Here some discussions originating from a meeting held today with @sphuber @bosonie and me.

There are 2 goals we want to achieve:

  1. generalize the concept of overrides, so one does not only provide an input namespace (called sub_process now) which implicitly implements a single possible rule ("replace the nodes generated by the protocols with these nodes") but more general rules. This is particularly important, e.g. for common workflows (like EOS) that need to have a way to change programmatically all the common workflows that are run.

  2. implement as overrides a number of tasks that are common among codes (e.g.: change the k-points mesh, change the smearing type). The interpretation, here, is that the initial parameters of the calculation are decided by the input generator via protocols (that actually it's not just the protocol string, but also the spin_orbit flag, the electronic_type flag, as well as the strucure). Any other change should be just interpreted as "changes" to this workflow via overrides that are implemented "afterwards", after the protocol has made its decisions.

Possible implementation

Override functions

Here some practical comments on how these goals could be achieved (just from brainstorming, not necessarily the final solution we want to implement), but mostly to explain the concept.

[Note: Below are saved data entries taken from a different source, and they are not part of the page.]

(* ===== verification/HttpBase.v ===== *)
(** * The REST handlers: requests in, replies out ([internal/server/server.go])

    A handler is a computation of the RPC server's monad [R] that ends in a reply: it calls
    the store and the daemon bridge, and draws identifiers and clock readings, as the RPC
    handlers do.  Here are the middleware that authenticates a request, the helpers that
    read its query and body, the replies to the store's errors, and [leaves], the calculus
    of what a handler does not write. *)
From S2P Require Import Prelude GoStr GoText Sql Models Schema Store Frame Users Auth Events.
From S2P Require Import Proto Rpc RpcAgents Http.

#[local] Open Scope go_scope.

(** ** Queries and optional fields *)

(** [strconv.ParseBool]. *)
Definition ParseBool (s : string) : option bool :=
  if bool_decide (s ∈ ["1"; "t"; "T"; "TRUE"; "true"; "True"]) then Some true
  else if bool_decide (s ∈ ["0"; "f"; "F"; "FALSE"; "false"; "False"]) then Some false
  else None.

Definition boolQuery (r : http_request) (name : string) : bool :=
  match ParseBool (TrimSpace (Query r name)) with Some value => value | None => false end.

Definition optionalBoolQuery (r : http_request) (name : string) : option bool :=
  let raw := TrimSpace (Query r name) in if raw =s "" then None else ParseBool raw.

Definition optionalTrimmed (value : option string) : option string := TrimSpace <$> value.

Definition optionalStringValue (value : option string) : string :=
  match value with None => "" | Some value => TrimSpace value end.

Fixpoint firstTrimmed (values : list string) : string :=
  match values with
  | [] => ""
  | value :: values => let trimmed := TrimSpace value in if trimmed <>s "" then trimmed else firstTrimmed values
  end.

(** The first value that is not blank, untrimmed. *)
Fixpoint firstNonEmptyString (values : list string) : string :=
  match values with
  | [] => ""
  | value :: values => if TrimSpace value <>s "" then value else firstNonEmptyString values
  end.

(** ** Replies *)

Definition writeStorageError {B} (fallback : string) (err : error) : reply B :=
  match err with
  | ErrNotFound => ErrorReply StatusNotFound fallback
  | ErrConflict => ErrorReply StatusConflict fallback
  | ErrInvalidState => ErrorReply StatusBadRequest fallback
  | _ => ErrorReply StatusInternalServerError fallback
  end.

(** The reply to an error that the handler does not tell apart. *)
Definition internal {B} (message : string) : error → reply B :=
  λ _, ErrorReply StatusInternalServerError message.

(** [if errors.Is(err, e) { writeError(status, message) }] before [other]. *)
Definition on {B} (e : error) (status : Z) (message : string) (other : error → reply B) : error → reply B :=
  λ err, if bool_decide (err = e) then ErrorReply status message else other err.

Definition is_answered {B} (status : Z) (rep : reply B) : bool :=
  match rep with Reply s _ => (s =? status)%Z | ErrorReply s _ => (s =? status)%Z end.

Section base.
Context {Eng : SqlEngine} {PJ : ProtoJSON} {E : Env}.

(** A call of the store: its error ends the handler with a reply. *)
Definition attempt {A B} (m : M A) (onError : error → reply B) (k : A → R (reply B)) : R (reply B) :=
  r ← stored m;
  match r with
  | inl e => mret (onError e)
  | inr a => k a
  end.

(** A read of the store without an error of its own. *)
Definition read_or {A} (default : A) (m : M A) : R A :=
  r ← stored m;
  mret match r with inl _ => default | inr a => a end.

(** A call of the daemon bridge that records a mutation. *)
Definition record {B} (m : R (error + unit)) (message : string) (k : R (reply B)) : R (reply B) :=
  r ← m;
  match r with
  | inl _ => mret (ErrorReply StatusInternalServerError message)
  | inr _ => k
  end.

(** A body that cannot be decoded ends the handler. *)
Definition decoded {A B} (body : option A) (k : A → R (reply B)) : R (reply B) :=
  match body with
  | None => mret (ErrorReply StatusBadRequest "invalid json body")
  | Some req => k req
  end.

(** The status error of a call of the bridge as a value. *)
Definition caught {A} (m : R A) : R (rpc_error + A) := λ w, let (r, w') := m w in (inr r, w').

(** ** Who asks *)

Section auth.
Context {Cr : Crypto}.

(** The handler runs for the account of [token], or not at all. *)
Definition authenticated {B} (token : string) (next : Principal → R (reply B)) : R (reply B) :=
  if token =s "" then mret (ErrorReply StatusUnauthorized "bearer token is required")
  else
    now ← unixNow;
    attempt (Authenticate now token)
      (λ _, ErrorReply StatusUnauthorized "invalid bearer token")
      (λ us, next (mkPrincipal us.1 us.2)).

Definition requireAuth {B} (r : http_request) (next : Principal → R (reply B)) : R (reply B) :=
  authenticated (bearerToken r) next.

Definition query_token (r : http_request) : string :=
  let token := bearerToken r in
  let token := if token =s "" then TrimSpace (Query r "access_token") else token in
  if token =s "" then TrimSpace (Query r "token") else token.

Definition requireAuthOrQueryToken {B} (r : http_request) (next : Principal → R (reply B)) : R (reply B) :=
  authenticated (query_token r) next.

End auth.

(** ** What a handler leaves alone

    [leaves T m]: [m] does not write the table of [T], whatever its outcome. *)

Definition leaves (T : Type) `{!Table T} {A} (m : R A) : Prop :=
  ∀ w, get_tbl (R := T) (db (m w).2) = get_tbl (db w).

Section leaves.
Context {T : Type} `{!Table T}.

Lemma leaves_ret {A} (a : A) : leaves T (mret a : R A).
Proof. done. Qed.

Lemma leaves_raise {A} e : leaves T (raise (A := A) e).
Proof. done. Qed.

Lemma leaves_bind {A B} (m : R A) (k : A → R B) :
  leaves T m → (∀ a, leaves T (k a)) → leaves T (mbind k m).
Proof.
  intros Hm Hk w. unfold mbind, R_bind. specialize (Hm w). destruct (m w) as [[e|a] w']; cbn in *; [done|].
  by rewrite Hk.
Qed.

Lemma leaves_gets {A} (f : Server → A) : leaves T (gets f).
Proof. done. Qed.

Lemma leaves_modify f : leaves T (modify f).
Proof. done. Qed.

Lemma leaves_unixNow : leaves T unixNow.
Proof. done. Qed.

Lemma leaves_NewID p : leaves T (NewID p).
Proof. done. Qed.

Lemma leaves_begin me k : leaves T (begin me k).
Proof. done. Qed.

Lemma leaves_stored {A} (m : M A) : untouched T m → leaves T (stored m).
Proof. intros Hm w. unfold stored. specialize (Hm (db w)). by destruct (m (db w)). Qed.

Lemma leaves_caught {A} (m : R A) : leaves T m → leaves T (caught m).
Proof. intros Hm w. unfold caught. specialize (Hm w). by destruct (m w). Qed.

Lemma leaves_attempt {A B} (m : M A) f (k : A → R (reply B)) :
  untouched T m → (∀ a, leaves T (k a)) → leaves T (attempt m f k).
Proof. intros Hm Hk. apply leaves_bind; [by apply leaves_stored|]. intros [e|a]; [apply leaves_ret|apply Hk]. Qed.

Lemma leaves_read_or {A} (a : A) m : untouched T m → leaves T (read_or a m).
Proof. intros Hm. apply leaves_bind; [by apply leaves_stored|]. intros [e|x]; apply leaves_ret. Qed.

Lemma leaves_record {B} m s (k : R (reply B)) : leaves T m → leaves T k → leaves T (record m s k).
Proof. intros Hm Hk. apply leaves_bind; [done|]. intros [e|a]; [apply leaves_ret|done]. Qed.

Lemma leaves_decoded {A B} (body : option A) (k : A → R (reply B)) :
  (∀ a, leaves T (k a)) → leaves T (decoded body k).
Proof. intros Hk. destruct body; [apply Hk|apply leaves_ret]. Qed.

End leaves.
End base.

(** The loop that appends an event writes events only. *)
Lemma untouched_append_loop `{!SqlEngine} T `{!Table T} (Hap : Frame.apart T Models.CollaborationEvent) k row_id event :
  (∀ n s, get_tbl (R := T) (set_open_txs n s) = get_tbl s) →
  untouched T (append_loop k row_id event).
Proof.
  intros Ho. induction k as [|k IH]; [apply untouched_throw|]. cbn [append_loop].
  apply untouched_try.
  - apply untouched_tx; [exact Ho|]. apply untouched_bind; [solve_untouched|]. intros q.
    unfold insert_event. apply untouched_create, Hap.
  - intros [e|row]; [|apply untouched_ret]. destruct (IsConstraintError e); [exact IH|apply untouched_throw].
Qed.

#[export] Hint Extern 1 (untouched _ (append_loop _ _ _)) =>
  (apply untouched_append_loop; by intros ? ?) : frame.

Create HintDb leaves discriminated.

(** One rule of [leaves], by the computation's head, as [untouched_step]. *)
Ltac leaves_step :=
  cbv beta;
  lazymatch goal with
  | |- ?P (let x := ?v in @?b x) => generalize_let P v b
  | |- leaves _ (match ?x with _ => _ end) => destruct x
  | |- leaves _ (mbind _ _) => apply leaves_bind; [|intros]
  | |- leaves _ (mret _) => apply leaves_ret
  | |- leaves _ (raise _) => apply leaves_raise
  | |- leaves _ (gets _) => apply leaves_gets
  | |- leaves _ (modify _) => apply leaves_modify
  | |- leaves _ unixNow => apply leaves_unixNow
  | |- leaves _ (NewID _) => apply leaves_NewID
  | |- leaves _ (begin _ _) => apply leaves_begin
  | |- leaves _ (stored _) => apply leaves_stored; solve_untouched
  | |- leaves _ (caught _) => apply leaves_caught
  | |- leaves _ (attempt _ _ _) => apply leaves_attempt; [solve_untouched|intros]
  | |- leaves _ (read_or _ _) => apply leaves_read_or; solve_untouched
  | |- leaves _ (record _ _ _) => apply leaves_record
  | |- leaves _ (decoded _ _) => apply leaves_decoded; intros
  | |- leaves _ ?m => first [assumption | solve [auto with leaves nocore] | let h := head_of m in unfold h]
  end.

Ltac solve_leaves := repeat leaves_step.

For now, we define common workflows via python entrypoints, e.g.:

aiida.workflows:
  - "common_workflows.relax.quantum_espresso = aiida_common_workflows.workflows.relax.quantum_espresso.workchain:QuantumEspressoCommonRelaxWorkChain"
  - "common_workflows.relax.siesta = aiida_common_workflows.workflows.relax.siesta.workchain:SiestaCommonRelaxWorkChain"

etc.

In the same way, each implementation could provide a list of overrides, i.e. functions that perform a given action, e.g. as follows:

aiida.workflows.common_workflow_overrides:
  - "quantum_espresso.relax.common.kpoints = qe_kpt_override"
  - "quantum_espresso.relax.pools = ..."
  - "siesta.relax.common.kpoints = ..."
  - "siesta.relax.basis_set = ..."  

Notes:

  • In general, overrides will have the following signature:
    def qe_kpt_override(builder, **kwargs):
         ...
         return modified_builder
    (TBD: should it change the builder in place? return a new builder?)
  • For "common" overrides (with .common. in the name, or some other way to signal them, see below), it must follow a specific API that we discuss and document case by case. That is, the kwargs are defined to be the same for all codes, and implemetations must respect it. As an example, for a function to change the k-points grid, we could agree to require the following API:
    def <CODE_NAME>_kpt_override(builder, kpoints_distance, kpoints_offset):
       """
       kpoints_distance: distance in 1/ang
       kpoints_offset: list of three floats between 0 and 1
       """
       ...
  • the name of the entry-point group should probably be improved
  • the organization of the entry-point names needs to be rediscussed (e.g.: quantum_espresso.relax.pools vs relax.quantum_espresso.pools; and whether the .common. part should be part of the name, or we should instead define two entry point groups, i.e. have for instance two entry-point groups aiida.workflows.common_workflow_overrides and aiida.workflows.common_workflow_overrides_standardized).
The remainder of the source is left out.